What is needed
Find the line containing "Read. destruct (everAuthed (s_eap s)) eqn:E." in the records below. Copy exactly that line and each one after it, ending at the line containing "(** Once the", and nothing more.

[Dataset entries]
Lemma gated_Read n expired h s : gated_ h s -> let '(a, s') := Read n expired s in gated_ h s' /\ (given a = true -> everAuthed (s_eap s) = true).
Proof.
  intros HG. pose proof HG as [H1 H2 H3 H4]. unfold Read. destruct (everAuthed (s_eap s)) eqn:E.
  - destruct (leftover s) as [|x l]; [destruct (delivery s) as [|p rest]; [by repeat case_match|]|].
    + unfold take_payload. split; [|done]. destruct (_ <? _)%nat; (split; cbn; [done|done|congruence|intros _; by apply H4]).
    + split; [|done]. split; cbn; [done|done|congruence|intros _; by apply H4].
  - destruct (H3 eq_refl) as (_ & -> & -> & _). split; [done|]. by repeat case_match.
Qed.

Lemma gated_Take closed h s : gated_ h s -> let '(a, s') := RecvBlock closed s in gated_ h s' /\ (given a = true -> everAuthed (s_eap s) = true).
Proof.
  intros HG. pose proof HG as [H1 H2 H3 H4]. unfold RecvBlock. destruct (everAuthed (s_eap s)) eqn:E.
  - destruct (if closed && bool_decide (is_Some (closeErr s)) then None else blockOut s) as [[|b rest]|]; [by destruct (closeErr s)| |by destruct (closeErr s)]. split; [|done]. split; cbn; [done|done|congruence|intros _; by apply H4].
  - destruct (H3 eq_refl) as (_ & _ & _ & Hb & _). destruct (if closed && bool_decide (is_Some (closeErr s)) then None else blockOut s) as [[|b rest]|] eqn:Eb; [by destruct (closeErr s)| |by destruct (closeErr s)].
    destruct (closed && _); [done|]. rewrite Eb in Hb. done.
Qed.

(** The frames that arrived. *)
Definition arrived (acts : list act) : list bytes := acts ≫= (fun a => match a with Turn _ i => carried_in i | _ => [] end).

(** Once the gate has been opened it has been for good. *)
Definition opened (h : history) (s : Session) : Prop := gated_ h s /\ everAuthed (s_eap s) = true.

Lemma run_gated acts live h s : gated_ h s -> let '(l, s') := run acts live s in
  exists h', grows h h' /\ frames_of h' `sublist_of` frames_of h ++ arrived acts /\ gated_ h' s' /\ (true ∈ l -> exists h1 s1, grows h1 h' /\ opened h1 s1).
Proof.
  assert (HA : forall b l h1 h2 s1, gated_ h1 s1 -> (given (A := b) l = true -> everAuthed (s_eap s1) = true) -> grows h1 h2 -> true = given l -> exists h1 s1, grows h1 h2 /\ opened h1 s1) by (intros b l h1 h2 s1 G1 G2 G3 G4; exists h1, s1; split; [done|]; split; [done|by apply G2]).
  revert live h s. induction acts as [|a acts IH]; intros live h s HG; cbn [run].
  { exists h. rewrite app_nil_r. split_and!; try done. by intros H%elem_of_nil. }
  destruct a as [now i|n expired|closed]; cbn [arrived mbind list_bind]; fold (arrived acts).
  - destruct live; cbn [negb].
    + pose proof (gate_step pbkdf2 aes sha256 WallNTP ntpNow visit fuel r0 ds0 oc now i s h HG) as (h1 & G1 & F1 & HG1). destruct (step _ _ _ _ _ _ _ _ _ _) as [r s1]. cbn [snd] in HG1. specialize (IH (match r with Ok more => more | _ => false end) h1 s1 HG1). destruct (run acts _ s1) as [l s2].
      destruct IH as (h2 & G2 & F2 & HG2 & Ho). exists h2. split; [by etransitivity|]. split; [|done]. rewrite app_assoc. etransitivity; [exact F2|]. by apply sublist_app.
    + specialize (IH false h s HG). destruct (run acts false s) as [l s2]. destruct IH as (h2 & G2 & F2 & HG2 & Ho). exists h2. split; [done|]. split; [|done]. etransitivity; [exact F2|]. apply sublist_app; [done|by apply sublist_inserts_l].
  - pose proof (gated_Read n expired h s HG) as HR. destruct (Read n expired s) as [b s1]. destruct HR as [H1 H2]. specialize (IH live h s1 H1). destruct (run acts live s1) as [l s2]. destruct IH as (h2 & G2 & F2 & HG2 & Ho). exists h2. split_and!; try done. intros [Ht|Ht]%elem_of_cons; [by apply (HA _ b h h2 s)|by apply Ho].
  - pose proof (gated_Take closed h s HG) as HR. destruct (RecvBlock closed s) as [b s1]. destruct HR as [H1 H2]. specialize (IH live h s1 H1). destruct (run acts live s1) as [l s2]. destruct IH as (h2 & G2 & F2 & HG2 & Ho). exists h2. split_and!; try done. intros [Ht|Ht]%elem_of_cons; [by apply (HA _ b h h2 s)|by apply Ho].
Qed.
End run.

(** ** Properties *)

(** The role of a configuration, freshly made. *)
Definition fresh_role (cfg : Config) (r0 : authenticatee.Authenticatee + authenticator.Authenticator) : Prop := exists mp, c_Main cfg = Some mp /\
  match r0 with
  | inl c0 => mp_EAPClient mp = Some c0 /\ mp_EAPServer mp = None /\ exists user pw, authenticatee.NewAuthenticatee user pw = Ok c0
  | inr a0 => mp_EAPClient mp = None /\ mp_EAPServer mp = Some a0 /\ exists lookup v legacy, authenticator.newAuthenticator (Some lookup) v legacy = Ok a0
  end.

(** The history [h] of the role begins with [pre ++ e :: mid], where [e] is the arrival of a proof of the peer the role verified then, and after which the role is in SUCCESS with the key
    of that exchange and reports [name] as its peer (the client's role reports none). *)
Definition peer_proved (sha256 : bytes -> bytes) (aes : bytes -> bytes -> bytes) (r0 : authenticatee.Authenticatee + authenticator.Authenticator) (ds : list (option Z)) (h : history) (name : bytes) : Prop :=
  match r0 with
  | inl c0 => name = [] /\ exists pre e mid, pre ++ e :: mid `prefix_of` h.1 /\ let c := (client_run sha256 aes (c0, ds) (pre ++ e :: mid)).1 in
      authenticatee.Authenticated c = true /\ client_proved sha256 (client_run sha256 aes (c0, ds) pre) e (authenticatee.SessionKey c)
  | inr a0 => exists pre e mid, pre ++ e :: mid `prefix_of` h.2 /\ let a := (server_run sha256 aes (a0, ds) (pre ++ e :: mid)).1 in
      authenticator.Authenticated a = true /\ server_proved sha256 (server_run sha256 aes (a0, ds) pre) e (authenticator.SessionKey a) /\ name = authenticator.PeerUsername a
  end.

Lemma fresh_gated sha256 aes cfg r0 is_sender mac w : fresh_role cfg r0 -> exists h, frames_of h = [] /\ gated aes sha256 r0 (secrets w) (OnConnect cfg) h (newSession cfg is_sender mac w).
Proof.
  intros (mp & Em & Hr). unfold newSession. rewrite Em. destruct r0 as [c0|a0]; destruct Hr as (E1 & E2 & _); rewrite E1, E2; [exists (if mp_UseKeyAsPassphrase mp then [CUseKey true] else [], [])|exists ([], if mp_UseKeyAsPassphrase mp then [SUseKey true] else [])];
    (split; [by destruct (mp_UseKeyAsPassphrase mp)|]); (split; [done| |done|done]); (split; [done|]); (split; [done|]); cbn; destruct (mp_UseKeyAsPassphrase mp); by eexists.
Qed.

Lemma open_proved sha256 aes cfg r0 ds oc h h' s : (forall b, length (sha256 b) = 32%nat) -> (forall b, is_bytes (sha256 b)) -> fresh_role cfg r0 -> grows h h' -> gated aes sha256 r0 ds oc h s -> everAuthed (s_eap s) = true ->
  exists addr name, (forall f, oc = Some f -> f addr name = true) /\ peer_proved sha256 aes r0 ds h' name.
Proof.
  intros Hl Hb (mp & _ & Hf) Hg HG He. destruct (g_open _ _ _ _ _ h s HG He) as (addr & name & h1 & _ & Hoc & Hg1 & Hr). exists addr, name. split; [done|]. assert (Hg2 : grows h1 h') by (by etransitivity). destruct Hg2 as [Hg2 Hg3]. destruct r0 as [c0|a0].
  - destruct Hr as [-> Ha]. destruct Hf as (_ & _ & user & pw & Hn). split; [done|]. destruct (client_success_origin sha256 aes user pw c0 ds h1.1 Hn Ha) as (pre & e & post & E & Hp). exists pre, e, post. rewrite <-E. done.
  - destruct Hr as (Ha & ->). destruct Hf as (_ & _ & lookup & v & legacy & Hn). destruct (server_success_origin sha256 Hl Hb aes lookup v legacy a0 ds h1.2 Hn Ha) as (pre & e & post & E & Hp). exists pre, e, post. rewrite <-E. done.
Qed.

Solution to this problem
  intros HG. pose proof HG as [H1 H2 H3 H4]. unfold Read. destruct (everAuthed (s_eap s)) eqn:E.
  - destruct (leftover s) as [|x l]; [destruct (delivery s) as [|p rest]; [by repeat case_match|]|].
    + unfold take_payload. split; [|done]. destruct (_ <? _)%nat; (split; cbn; [done|done|congruence|intros _; by apply H4]).
    + split; [|done]. split; cbn; [done|done|congruence|intros _; by apply H4].
  - destruct (H3 eq_refl) as (_ & -> & -> & _). split; [done|]. by repeat case_match.
Qed.

Lemma gated_Take closed h s : gated_ h s -> let '(a, s') := RecvBlock closed s in gated_ h s' /\ (given a = true -> everAuthed (s_eap s) = true).
Proof.
  intros HG. pose proof HG as [H1 H2 H3 H4]. unfold RecvBlock. destruct (everAuthed (s_eap s)) eqn:E.
  - destruct (if closed && bool_decide (is_Some (closeErr s)) then None else blockOut s) as [[|b rest]|]; [by destruct (closeErr s)| |by destruct (closeErr s)]. split; [|done]. split; cbn; [done|done|congruence|intros _; by apply H4].
  - destruct (H3 eq_refl) as (_ & _ & _ & Hb & _). destruct (if closed && bool_decide (is_Some (closeErr s)) then None else blockOut s) as [[|b rest]|] eqn:Eb; [by destruct (closeErr s)| |by destruct (closeErr s)].
    destruct (closed && _); [done|]. rewrite Eb in Hb. done.
Qed.

(** The frames that arrived. *)
Definition arrived (acts : list act) : list bytes := acts ≫= (fun a => match a with Turn _ i => carried_in i | _ => [] end).

(** Once the gate has been opened it has been for good. *)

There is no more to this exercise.